__ABOUT THIS EXERCISE__: Look through the records below for the line holding "3 1000 true". Write it out exactly, with each following line through the line holding "[EvBeginTransmission 64; EvWrite 38;".

__EXCERPTED RECORDS__:

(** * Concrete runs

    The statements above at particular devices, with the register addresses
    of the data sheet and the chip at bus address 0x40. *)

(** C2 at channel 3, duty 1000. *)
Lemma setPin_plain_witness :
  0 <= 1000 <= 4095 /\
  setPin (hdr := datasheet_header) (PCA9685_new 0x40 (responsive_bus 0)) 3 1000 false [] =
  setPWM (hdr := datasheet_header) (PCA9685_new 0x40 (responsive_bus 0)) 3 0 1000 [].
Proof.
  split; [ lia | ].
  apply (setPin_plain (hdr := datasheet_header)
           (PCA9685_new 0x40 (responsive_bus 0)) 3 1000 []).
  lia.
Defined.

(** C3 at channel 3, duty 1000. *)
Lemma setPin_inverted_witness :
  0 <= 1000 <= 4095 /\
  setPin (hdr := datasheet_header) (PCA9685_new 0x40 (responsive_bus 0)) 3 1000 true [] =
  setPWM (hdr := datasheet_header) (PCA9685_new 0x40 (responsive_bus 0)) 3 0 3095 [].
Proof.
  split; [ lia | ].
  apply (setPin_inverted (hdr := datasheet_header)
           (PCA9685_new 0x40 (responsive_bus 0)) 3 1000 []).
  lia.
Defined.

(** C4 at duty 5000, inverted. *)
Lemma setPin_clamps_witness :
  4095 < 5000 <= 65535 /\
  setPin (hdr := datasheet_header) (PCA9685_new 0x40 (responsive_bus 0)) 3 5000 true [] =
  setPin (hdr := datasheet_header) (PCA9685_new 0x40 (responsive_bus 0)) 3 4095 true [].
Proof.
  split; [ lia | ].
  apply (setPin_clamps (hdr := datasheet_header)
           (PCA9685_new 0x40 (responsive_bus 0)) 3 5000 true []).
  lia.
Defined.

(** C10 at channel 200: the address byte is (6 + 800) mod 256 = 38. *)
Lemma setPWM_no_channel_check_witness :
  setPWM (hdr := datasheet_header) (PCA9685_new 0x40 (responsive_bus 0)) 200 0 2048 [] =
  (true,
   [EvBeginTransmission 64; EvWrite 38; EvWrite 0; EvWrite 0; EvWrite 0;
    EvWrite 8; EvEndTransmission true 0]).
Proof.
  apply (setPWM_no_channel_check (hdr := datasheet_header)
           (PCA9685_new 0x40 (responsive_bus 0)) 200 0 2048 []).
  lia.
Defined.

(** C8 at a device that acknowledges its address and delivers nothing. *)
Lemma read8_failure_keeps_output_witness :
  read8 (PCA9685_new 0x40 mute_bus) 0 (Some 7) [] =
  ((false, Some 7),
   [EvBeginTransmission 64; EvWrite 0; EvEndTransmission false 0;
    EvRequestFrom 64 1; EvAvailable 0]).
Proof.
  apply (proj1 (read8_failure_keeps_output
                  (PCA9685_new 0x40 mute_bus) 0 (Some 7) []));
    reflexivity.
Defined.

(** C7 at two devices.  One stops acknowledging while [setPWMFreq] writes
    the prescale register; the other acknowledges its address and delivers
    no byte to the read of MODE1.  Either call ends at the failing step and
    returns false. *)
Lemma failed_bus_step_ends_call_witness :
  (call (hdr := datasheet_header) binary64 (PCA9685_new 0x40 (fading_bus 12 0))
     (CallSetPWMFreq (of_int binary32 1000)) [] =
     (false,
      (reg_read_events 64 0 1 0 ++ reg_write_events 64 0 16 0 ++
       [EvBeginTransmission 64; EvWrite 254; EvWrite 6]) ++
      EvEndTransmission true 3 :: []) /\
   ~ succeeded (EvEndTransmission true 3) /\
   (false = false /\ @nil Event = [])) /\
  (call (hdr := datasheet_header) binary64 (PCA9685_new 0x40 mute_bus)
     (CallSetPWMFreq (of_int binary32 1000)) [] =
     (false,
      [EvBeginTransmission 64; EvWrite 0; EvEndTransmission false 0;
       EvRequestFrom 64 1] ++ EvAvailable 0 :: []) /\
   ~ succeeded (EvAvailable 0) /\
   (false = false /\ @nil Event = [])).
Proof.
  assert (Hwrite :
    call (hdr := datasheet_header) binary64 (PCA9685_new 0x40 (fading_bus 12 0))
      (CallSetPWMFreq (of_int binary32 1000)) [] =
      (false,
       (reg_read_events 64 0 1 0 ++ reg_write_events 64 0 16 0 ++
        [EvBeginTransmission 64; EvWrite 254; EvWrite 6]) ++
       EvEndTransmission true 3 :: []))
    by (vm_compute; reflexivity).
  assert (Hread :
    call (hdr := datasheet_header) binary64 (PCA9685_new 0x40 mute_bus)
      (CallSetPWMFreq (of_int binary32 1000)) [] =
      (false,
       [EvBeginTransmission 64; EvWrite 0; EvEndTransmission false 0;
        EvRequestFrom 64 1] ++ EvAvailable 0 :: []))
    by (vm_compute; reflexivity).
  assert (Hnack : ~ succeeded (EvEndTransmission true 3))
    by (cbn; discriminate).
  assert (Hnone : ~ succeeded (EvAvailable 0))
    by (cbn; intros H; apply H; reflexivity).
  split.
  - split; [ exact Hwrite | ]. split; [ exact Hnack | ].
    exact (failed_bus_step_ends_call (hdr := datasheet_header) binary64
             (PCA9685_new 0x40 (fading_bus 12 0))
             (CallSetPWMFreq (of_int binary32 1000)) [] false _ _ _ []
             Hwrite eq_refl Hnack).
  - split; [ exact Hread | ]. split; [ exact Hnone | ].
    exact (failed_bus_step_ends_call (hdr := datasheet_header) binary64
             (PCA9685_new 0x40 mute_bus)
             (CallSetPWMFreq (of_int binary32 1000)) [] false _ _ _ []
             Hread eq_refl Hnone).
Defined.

__RESPONSE BELOW__:
  setPin (hdr := datasheet_header) (PCA9685_new 0x40 (responsive_bus 0)) 3 1000 true [] =
  setPWM (hdr := datasheet_header) (PCA9685_new 0x40 (responsive_bus 0)) 3 0 3095 [].
Proof.
  split; [ lia | ].
  apply (setPin_inverted (hdr := datasheet_header)
           (PCA9685_new 0x40 (responsive_bus 0)) 3 1000 []).
  lia.
Defined.

(** C4 at duty 5000, inverted. *)
Lemma setPin_clamps_witness :
  4095 < 5000 <= 65535 /\
  setPin (hdr := datasheet_header) (PCA9685_new 0x40 (responsive_bus 0)) 3 5000 true [] =
  setPin (hdr := datasheet_header) (PCA9685_new 0x40 (responsive_bus 0)) 3 4095 true [].
Proof.
  split; [ lia | ].
  apply (setPin_clamps (hdr := datasheet_header)
           (PCA9685_new 0x40 (responsive_bus 0)) 3 5000 true []).
  lia.
Defined.

(** C10 at channel 200: the address byte is (6 + 800) mod 256 = 38. *)
Lemma setPWM_no_channel_check_witness :
  setPWM (hdr := datasheet_header) (PCA9685_new 0x40 (responsive_bus 0)) 200 0 2048 [] =
  (true,
   [EvBeginTransmission 64; EvWrite 38; EvWrite 0; EvWrite 0; EvWrite 0;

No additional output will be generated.